荒くなったろう息をいなすために大きく深呼吸を繰り返す。
足が痛い。
そんな気がした。
必死になって耳を澄ます。
だんだんと足元もフワフワと心もとない感触になり、大きく盛り上がった木の根に足を取られそうになるたびたたらを踏み、しっとりとした苔が生す幹に手をつく。
森や林の奥へと踏み込んでいるのではないか?
そんな不安を押し殺す。
水音を求めて澄ませた耳に届くのは、不気味に聞こえる声や音ばかり。
ああ、誰か。
誰でもいいから、助けてくれ。
誰でもいいから。
「も、だめ………」
のしかかってくる不安の重さにしゃがみこんだ脩をまるで嘲笑うかのように、そうなって初めて、水のせせらぐ音が聞こえた。
ような気がした。
幻聴?
ほんもの?
もうどっちでも構わなかった。
目を閉じて全ての神経を耳に集める。
こっちだ。
音の方向へと足を踏み出した。
「!」
その途端足元の地面がなくなった−−−というようなことはなく、視界が開けた。
それは、目を疑うような光景だった。
頭の上も、目の前も、遮るものはなにもない。
それまでの鬱蒼とした緑が嘘のように、澄んだ青い空が頭上には存在する。
足元にあった木の根もない。緑は緑でも、ひとの手が入っていると一目でわかる芝生や人目を楽しませるための花々がそれぞれの趣向を凝らしている。それはどう見ても、広大な庭園でしかなかった。
そうして。
目の前に広がる光景は、
「どこのテーマパークだ?」
せせらぎは、果たして、川だった。
橋のかかった川は、海だろうか、湖だろうか、空を写した青い水場へと続いている。
橋を渡れば、幾つもの尖塔を空へとかざしながら聳え立つおとぎ話に登場するだろう白亜の城へと向かうことができる。
「なんだよこれ」
「なんなんだよ………」
その場にへたり込む。
肌に感じる空気の感触で、ここが日本ではないことがわかる。
目の前の光景が、テーマパークなどではないこともわかる。城の存在感や景色の見事さは別として、乗り物ひとつない地味さがそうではないことを無言のうちに脩に教えてくるのだ。

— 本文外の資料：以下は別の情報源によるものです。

(** ** The empty title *)

Lemma Add_ready title description priority (w : World DB) :
  ready (file (backend w)) -> no_faults (backend w) ->
  tasks_seq (file (backend w)) < maxInt64 ->
  let now := clock w (ticks w) in
  let id := tasks_seq (file (backend w)) + 1 in
  let t := mkTask id title description false priority now now None in
  exists w',
    Service.Add title description priority w = ((Some t, nil), w') /\
    tasks_rows (file (backend w')) = (tasks_rows (file (backend w)) ++ [created_row t id])%list.
Proof.
  intros Hr Hnf Hseq now id t.
  destruct (Create_ready (mkTask 0 title description false priority now now None)
              (mkWorld (backend w) (clock w) (S (ticks w))) Hr Hnf Hseq)
    as (w' & HC & Hrows & _).
  exists w'. split; [|exact Hrows].
  unfold Service.Add, bind, time_Now.
  change (@repo_Create DB SQLiteStore_Repository) with Create.
  fold now. rewrite HC. reflexivity.
Qed.

(** C6, as amended.  The empty title is refused by the handler of the task
    form, which then calls no service operation and leaves the database
    alone.  The service does not look at the title: [Service.Add] with an
    empty title stores a task with an empty title, and [Service.Edit] with
    an empty title empties the title of the object and of its row. *)
Theorem empty_title (t : Task) (description selected : string) (priority : PriorityLevel)
    (existing : option Task) (w : World DB) :
  Desktop.saveTaskForm existing "" description selected w =
    (Some "title cannot be empty", w) /\
  (ready (file (backend w)) -> no_faults (backend w) ->
   tasks_seq (file (backend w)) < maxInt64 ->
   exists t' w',
     Service.Add "" description priority w = ((Some t', nil), w') /\ Title t' = "" /\
     tasks_rows (file (backend w')) =
       (tasks_rows (file (backend w)) ++ [created_row t' (ID t')])%list) /\
  (let '(t', e, w') := Service.Edit t "" description priority w in
   Title t' = "" /\
   (ready (file (backend w)) -> no_faults (backend w) ->
    e = nil /\
    tasks_rows (file (backend w')) =
      map (fun r => if has_id (ID t) r then updated_row t' r else r)
          (tasks_rows (file (backend w))))).
Proof.
  split; [reflexivity|]. split.
  - intros Hr Hnf Hseq.
    destruct (Add_ready "" description priority w Hr Hnf Hseq) as (w' & HA & Hrows).
    eexists _, w'. split; [exact HA|]. split; [reflexivity|exact Hrows].
  - pose proof (Edit_spec t "" description priority w) as T.
    destruct (Service.Edit t "" description priority w) as [[t' e] w'] eqn:E.
    cbn [fst] in T. split.
    + rewrite T.
      match goal with |- context [stamped ?n ?x] =>
        destruct (stamped_fields n x) as (_ & -> & _) end.
      reflexivity.
    + intros Hr Hnf.
      destruct (Edit_ready t "" description priority w Hr Hnf) as (t1 & w1 & HE & Hrows).
      rewrite HE in E. injection E as <- <- <-. now split.
Qed.

Lemma empty_title_witness :
  let w := planted quick_clock in
  let t := first_listed w in
  (exists t' w',
     Service.Add "" "no title" PriorityMedium w = ((Some t', nil), w') /\ Title t' = "" /\
     tasks_rows (file (backend w')) =
       (tasks_rows (file (backend w)) ++ [created_row t' (ID t')])%list) /\
  (let r := Service.Edit t "" "no title" PriorityMedium w in
   snd (fst r) = nil /\
   tasks_rows (file (backend (snd r))) =
     map (fun r0 => if has_id (ID t) r0 then updated_row (fst (fst r)) r0 else r0)
         (tasks_rows (file (backend w)))).
Proof.
  intros w t.
  assert (Hr : ready (file (backend w)))
    by (eexists _, _; split; [vm_compute; reflexivity|]; vm_compute; reflexivity).
  assert (Hnf : no_faults (backend w)) by (vm_compute; reflexivity).
  pose proof (empty_title t "no title" "Medium" PriorityMedium None w) as (_ & A & E).
  split.
  - apply A; [exact Hr|exact Hnf|vm_compute; reflexivity].
  - cbv zeta. destruct (Service.Edit t "" "no title" PriorityMedium w) as [[t' e] w'].
    destruct E as (_ & P). apply P; assumption.
Defined.

(** C6 fails as stated: [Service.Add] with an empty title returns no
    error, and the task with the empty title is listed afterwards. *)
Lemma empty_title_counterexample :
  let r := Service.Add "" "no title" PriorityMedium quick_world in
  exists t l,
    fst r = (Some t, nil) /\ Title t = "" /\
    fst (Service.All (snd r)) = ([l], nil) /\ Title l = "" /\ ID l = ID t.
Proof.
  cbv zeta. eexists _, _. split; [vm_compute; reflexivity|]. split; [reflexivity|].
  split; [vm_compute; reflexivity|]. split; reflexivity.
Qed.

(** ** The default priority *)

Lemma assoc_combine_notin name : forall cols vals,
  ~ In name cols -> assoc name (combine cols vals) = None.
Proof.
  induction cols as [|c cols IH]; intros vals Hn; [reflexivity|].
  destruct vals as [|v vals]; [reflexivity|]. simpl.
  destruct (String.eqb_spec c name) as [->|Hne].
  - exfalso. apply Hn. now left.
  - apply IH. intros Hin. apply Hn. now right.
Qed.

(** C9, as amended.  In the schema created on bootstrap the column
    [tasks.priority] is NOT NULL with default value 1 (Low): a row inserted
    without an explicit priority has priority Low. *)
Theorem priority_default :
  (exists db t,
     New fresh = (Success, db) /\ find_table "tasks" (file db) = Some t /\
     In priority_column (tbl_columns t) /\
     In priority_column tasks_columns /\
     col_notnull priority_column = true /\
     col_default priority_column = Integer PriorityLow) /\
  (forall f rows seq cols vals res f',
     find_table "tasks" f = Some (mkTable migrated_columns rows seq) ->
     ~ In "priority" cols ->
     exec (InsertInto "tasks" cols vals) f = Ok (res, f') ->
     exists r, tasks_rows f' = (rows ++ [r])%list /\
               column_of "priority" r = Integer PriorityLow).
Proof.
  split.
  - eexists _, _. split; [vm_compute; reflexivity|]. split; [vm_compute; reflexivity|].
    split; [vm_compute; tauto|]. split; [vm_compute; tauto|]. split; reflexivity.
  - intros f rows seq cols vals res f' Hf Hn.
    unfold exec, insert_row. rewrite Hf. cbn [tbl_columns tbl_rows tbl_seq].
    destruct (negb (Nat.eqb (List.length cols) (List.length vals))); [discriminate|].
    destruct (negb (forallb _ cols)); [discriminate|].
    destruct (maxInt64 <=? seq); [discriminate|].
    destruct (notnull_ok _ _); [|discriminate].
    intros [= <- <-].
    eexists. split.
    + unfold tasks_rows. rewrite find_set_same. reflexivity.
    + unfold column_of, get_col, new_row. cbn [col_index migrated_columns].
      change (col_index "priority" migrated_columns) with (Some 4%nat).
      cbn [nth map migrated_columns tasks_columns app col_name col_autoincrement col_default].
      rewrite (assoc_combine_notin "priority" cols vals Hn). reflexivity.
Qed.

Lemma priority_default_witness :
  exists r,
    tasks_rows (match exec untitled_insert (file (opened fresh)) with
                | Ok (_, f') => f'
                | Err _ => []
                end) = ([] ++ [r])%list /\
    column_of "priority" r = Integer PriorityLow.
Proof.
  destruct priority_default as (_ & P).
  destruct (exec untitled_insert (file (opened fresh))) as [[res f']|e] eqn:E;
    [|vm_compute in E; discriminate E].
  apply (P (file (opened fresh)) [] 0 ["title"; "created_at"; "updated_at"]
           [Text "Untitled"; Text "2023-11-15T00:13:20+02:00"; Text "2023-11-15T00:13:20+02:00"]
           res f').
  - vm_compute. reflexivity.
  - intros [H|[H|[H|[]]]]; discriminate H.
  - exact E.
Defined.

(** C9 fails as stated: the default of the column is not 2, and a row
    inserted without a priority has priority 1 (Low), not Medium. *)
Lemma priority_default_counterexample :
  col_default priority_column <> Integer PriorityMedium /\
  In priority_column tasks_columns /\
  exists res f' r,
    exec untitled_insert (file (opened fresh)) = Ok (res, f') /\
    tasks_rows f' = [r] /\
    column_of "priority" r = Integer 1 /\
    column_of "priority" r <> Integer PriorityMedium.
Proof.
  split; [discriminate|]. split; [vm_compute; tauto|].
  eexists _, _, _. split; [vm_compute; reflexivity|]. split; [vm_compute; reflexivity|].
  split; [reflexivity|discriminate].
Qed.

(** ** Migrations *)

(** C3.  Opening a database with the driver working: the initial schema
    is run, which on a fresh file leaves version 0 and on a database this
    program made changes nothing; then the steps whose 1-based index exceeds
    the stored version [v] are carried out, each once and in the order of
    the list, and nothing else; if there is none the file stays as it is;
    and the stored version ends equal to the number of steps. *)
Theorem migrations_applied_once (ms : list stmt) (db : DB) (v : Z) (f0 f' : database) :
  no_faults db ->
  bootstrap (file db) = Ok f0 ->
  stored_version f0 = Some v -> 0 <= v ->
  steps_tx v (skipn (Z.to_nat v) ms) f0 = Ok f' ->
  (exists db', New_with ms db = (Success, db') /\ file db' = f' /\ no_faults db') /\
  (file db = [] -> v = 0) /\
  ((exists t, find_table "tasks" (file db) = Some t) ->
   (exists v0, stored_version (file db) = Some v0) -> f0 = file db) /\
  (Z.of_nat (List.length ms) <= v -> f' = f0) /\
  (Forall (fun m => stmt_table m <> "schema_version") ms ->
   v <= Z.of_nat (List.length ms) ->
   stored_version f' = Some (Z.of_nat (List.length ms))).
Proof.
  intros Hnf Hb Hv H0 Hs. split; [|split; [|split; [|split]]].
  - destruct (db_ExecScript_ok initialSchema db f0 Hnf Hb) as (res & db1 & HE & F1 & Hnf1).
    rewrite <- F1 in Hv, Hs.
    destruct (migrate_with_complete ms db1 v f' Hnf1 Hv H0 Hs) as (db' & HM & F' & Hnf').
    exists db'. unfold New_with. rewrite HE, HM. auto.
  - intros Hf. rewrite Hf in Hb. pose proof (bootstrap_fresh f0 Hb) as V0. congruence.
  - intros (t & Ht) (v0 & Hv0).
    pose proof (bootstrap_existing _ _ _ Ht Hv0) as B. congruence.
  - intros Hle. rewrite skipn_all2 in Hs by lia. now injection Hs as <-.
  - intros Hall Hle.
    rewrite (stored_version_steps (skipn (Z.to_nat v) ms) v f0 f' v); auto.
    + f_equal. rewrite length_skipn. lia.
    + rewrite <- (firstn_skipn (Z.to_nat v) ms) in Hall.
      apply Forall_app in Hall. tauto.
Qed.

肉桂色をメインカラーに設えられた室内でふたりの男が歓談していた。
大きく切り取られた窓からは、遠く森と湖を臨むことができる。
金の髪の男が何かを感じ取ったかのように、ふと窓に目をそらせた。
『ようやくか』
目を細めひとりごちた金の髪の男のさまに、
『なにがあった?』
銀の髪の男が傾けたカップをソーサーに戻しながら訊ねる。
それには応えず、
『ヴェンツが悔しがろうな』
涼しげな口角を持ち上げて、背後に控える男を手招いた。
『宇宙の間に客人を迎える。準備を』
それは、決定事項であった。
『オーロイレ。まさか』
『此度こそ逃すまい』
迂遠な肯定のことばに、ラドカーンがその過ぎた赤を宿すくちびるを歪めた。
『ああ。これだけ我らを待たせたのだ』
『ヴェンツェルにも知らせねばなるまい』
『あやつは拗ねるぞ。間違いなく、な』
肩をすくめ、部屋の隅に控える少年を呼ぶ。
『イニャキ、ヴェンツェルに”界渡れり”と一報を』
褐色の髪の少年は、軽く復唱をし、深々と礼をとり退出していく。
その背中を見送りながら、
『すぐさまの帰還は叶うまいよ』
ラドカーンが歌うように呟いた。